Electronic invoicing (or e-invoicing) is the electronic transfer and storage of invoicing information (billing and payment) between a buyer and supplier. It can take a variety of forms, as illustrated in Figure 1. On one end of the spectrum, it can be a highly manual process requiring human intervention for the printing, sorting, envelope-stuffing, and mailing of an invoice batch. On the other end of the spectrum, it can be a fully electronic and automated end-to-end process.4
Figure 1: E-invoicing Options Based on the Level of Automation5
Manual Approach Fully Automated Approach
In Canada, close to half of all businesses (45 per cent) exclusively use e-invoicing for sending customer invoices, while 37 per cent exclusively use e-invoicing for receiving supplier invoices. On the other hand, about one in five businesses (17 per cent) exclusively use paper invoicing for sending customer invoices, while 11 per cent exclusively use paper invoicing for receiving supplier invoices.6 When looking at e-invoicing adoption among total businesses (including B2C, B2B, and B2G) from a global context, Canada is about average, and is comparable to the U.S. and European nations, but lags Italy, Kazakhstan, and Latin American and Nordic countries (see Figure 2).
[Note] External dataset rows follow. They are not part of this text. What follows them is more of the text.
(** * Model lifecycle and dispatch engine: a shallow embedding

    This development embeds the dispatch core of the "Sistem AI API Lokal"
    repository (ModelManager, the three model handles, the Trainer and the
    rate-limiting middleware of the API server) and states its properties.

    Conventions.
    - A JavaScript plain object used as a dictionary is a [gmap string V] of
      its own enumerable properties; property reads go through
      [JS.get], which also sees the properties inherited from
      [Object.prototype], exactly as the [obj[key]] expression of the source.
    - A [Map] is a [gmap] with plain lookup and insert.
    - [throw]/[try]/[catch] is the [Result] type; an [Error] is represented
      by its [message].
    - The outside world (file system, inference libraries, JSON parser) is a
      record of oracles, [Env]; the clock is an explicit argument.
    - Timestamps are integers (milliseconds, as [Date.now()] returns). *)

From Stdlib Require Import QArith Ascii.
From stdpp Require Import gmap strings list fin_maps.

Open Scope string_scope.
Open Scope list_scope.
Open Scope Z_scope.

(** ** Results of fallible code *)

Inductive Result (A : Type) : Type :=
  | Ok (a : A)
  | Throw (message : string).
Arguments Ok {A} a.
Arguments Throw {A} message.

Definition is_ok {A} (r : Result A) : bool :=
  match r with Ok _ => true | Throw _ => false end.

(** ** The rate-limiting middleware ([rateLimiter] of the API server, in
       src/config/config.js) *)

Module RateLimiter.

(** [config.security.rateLimiting]: the two numbers destructured by
    [const { windowMs, max } = options]. *)
Record Options := { windowMs : Z; max : Z }.

(** What the middleware does with the request: call [next()] or answer
    with status 429. *)
Inductive Response := Next | Status429.

Global Instance Response_eq_dec : EqDecision Response.
Proof. solve_decision. Defined.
Estimated growth rates for the volume of e-invoices for 2019 are higher for Asia Pacific, Europe, and Latin America versus North America (see Figure 3).7
Figure 2: Market Maturity for E-invoices8 Figure 3: Estimated Volume of E-invoices in 20199
Why aren't more Canadian businesses completely switching to e-invoicing?
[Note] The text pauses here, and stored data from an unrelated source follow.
(** * Panel: the application manager (src/models/app_manager.py)

    A shallow embedding of [AppManager]: the settings loader and saver, the
    process registry ([start_app], [stop_app], [is_app_running]) and the
    schedule engine ([setup_schedules], [check_monthly_schedule],
    [scheduled_app_run] and the handlers it posts).

    Python values are dynamically typed, so settings are ordered dictionaries
    of [Py.value]; Python exceptions are an explicit [Exn] result; the Qt
    event queue, the [QProcess] objects and the printed log are fields of the
    manager state.  Strings are byte strings: case mapping and white space
    are the ASCII ones. *)

From Stdlib Require Import ZArith Ascii String List Bool Lia.
From Stdlib Require Import DecimalString DecimalZ.
From stdpp Require Import base option list gmap strings.

Local Open Scope string_scope.
Local Open Scope Z_scope.

(** ** Python built-ins used by the manager *)

Module Py.

Inductive value :=
| PyNone
| PyStr (s : string)
| PyBool (b : bool)
| PyInt (n : Z).

Inductive exn :=
| KeyError
| IndexError
| TypeError
| AttributeError
| ValueError
| ScheduleValueError.

Inductive result (A : Type) :=
| Ok (a : A)
| Exn (e : exn).
Arguments Ok {A} a.
Arguments Exn {A} e.

(** [bool(v)] *)
Definition truthy (v : value) : bool :=
  match v with
  | PyNone => false
  | PyStr s => negb (String.eqb s "")
  | PyBool b => b
  | PyInt n => negb (n =? 0)
  end.

(** [str(n)] for an integer *)
Definition str_of_Z (n : Z) : string := NilZero.string_of_int (Z.to_int n).

(** [str(v)] *)
Definition str (v : value) : string :=
  match v with
  | PyNone => "None"
  | PyStr s => s
  | PyBool true => "True"
  | PyBool false => "False"
  | PyInt n => str_of_Z n
  end.

Definition is_upper (c : ascii) : bool :=
  let n := nat_of_ascii c in (65 <=? n)%nat && (n <=? 90)%nat.

Definition lower_char (c : ascii) : ascii :=
  if is_upper c then ascii_of_nat (nat_of_ascii c + 32) else c.

(** [s.lower()] *)
Fixpoint lower (s : string) : string :=
  match s with
  | EmptyString => EmptyString
  | String c r => String (lower_char c) (lower r)
  end.

(** [s.endswith(suffix)] *)
Definition endswith (s suffix : string) : bool :=
  let n := String.length s in
  let k := String.length suffix in
  (k <=? n)%nat && String.eqb (substring (n - k) k s) suffix.

(** [sub in s] *)
Definition contains (sub s : string) : bool :=
  match String.index 0 sub s with
  | Some _ => true
  | None => false
  end.

Definition is_digit (c : ascii) : bool :=
  let n := nat_of_ascii c in (48 <=? n)%nat && (n <=? 57)%nat.

(** [c.isspace()] on ASCII: tab .. carriage return, the four separators
    0x1c .. 0x1f, and the blank. *)
Definition is_space (c : ascii) : bool :=
  let n := nat_of_ascii c in
  ((9 <=? n)%nat && (n <=? 13)%nat) || ((28 <=? n)%nat && (n <=? 32)%nat).

Definition flush (cur : list ascii) : list string :=
  match cur with
  | [] => []
  | _ => [string_of_list_ascii (rev cur)]
  end.

Fixpoint split_from (cs cur : list ascii) : list string :=
  match cs with
  | [] => flush cur
  | c :: r =>
      if is_space c then (flush cur ++ split_from r [])%list
      else split_from r (c :: cur)
  end.

(** [s.split()] *)
Definition split (s : string) : list string :=
  split_from (list_ascii_of_string s) [].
The benefits of e-invoicing have long been known and established among businesses that use it. According to the results of a 2011 survey conducted by Paystream Advisors on what benefits businesses observed via the adoption of e-invoicing solutions, the primary benefits include: fewer lost or missing invoices; better visibility across the transaction life cycle; fewer exceptions and discrepancies; quicker approval cycles; increased on-time payments; increased ability to capture discounts; fewer duplicate invoices; and increased vendor satisfaction.10 Furthermore, according to findings from the 2020 Leger/Payments Canada Business Payments Behaviour survey, when asked which type of invoices the business prefers sending its customers, two out of three Canadian businesses (67 per cent) indicated that they prefer e-invoices. An even greater proportion of businesses (73 per cent) indicated they prefer e-invoices when receiving supplier invoices.11 This begs the question: why aren’t more Canadian businesses completely switching to e-invoicing?
There are a number of reasons preventing more Canadian businesses from fully switching to e-invoicing. The primary reasons why businesses send paper invoices to their customers are: customer preference; a reluctance to change their approach as it has always been set up this way; and convenience (i.e., easier for the business). The primary reasons why businesses receive paper invoices from their suppliers are convenience and traceability.12 In Canada, 98 per cent of all businesses are small businesses,13 which make up the majority of B2Cs.14 Small SMEs15 alone account for 50 per cent of all B2C businesses.16 Despite the fact that less than two in five B2C businesses send e-invoices to customers, more than half (52 per cent) receive and reconcile customer payments within two weeks. So, the benefits of e-invoicing to small business owners are less apparent than to larger-sized businesses likely because they have fewer customer payments.17 Many businesses that receive paper invoices from suppliers prefer this format over e-invoicing, because it is easier for them to keep track of payments and is more convenient. They can attach a cheque payment along with the paper invoice so that all of the information is together, which makes it easier to trace and reconcile payments. It also allows businesses to have an accurate paper trail at their fingertips.18 Other reasons why businesses prefer paper invoicing include: it is the fastest way for businesses to process payments; it is perceived to be more secure; it is good enough for the number of invoices the business sends/receives; it is the least expensive option; and supplier preference.19 According to a 2018 study by the advocacy group Consumer Action, overall, 38 per cent of consumers preferred receiving bills and other important notices in the mail, 26 per cent preferred digital (email or online), while 36 per cent said it depended on the type of communication. Moreover, consumers indicated a particularly strong preference for paper for non-monthly bills such as medical bills, property taxes, and motor vehicle renewals.20 Consumers who prefer receiving paper invoices feel this way for several reasons: they want a paper bill as a reminder to pay; they worry about not reviewing or noticing errors if the bill is in electronic format; they worry about electronic notices getting blocked by spam filters or lost in their in-boxes; and they prefer having a physical paper trail for safer and easier record-keeping.21
Does e-invoicing make sense for all businesses?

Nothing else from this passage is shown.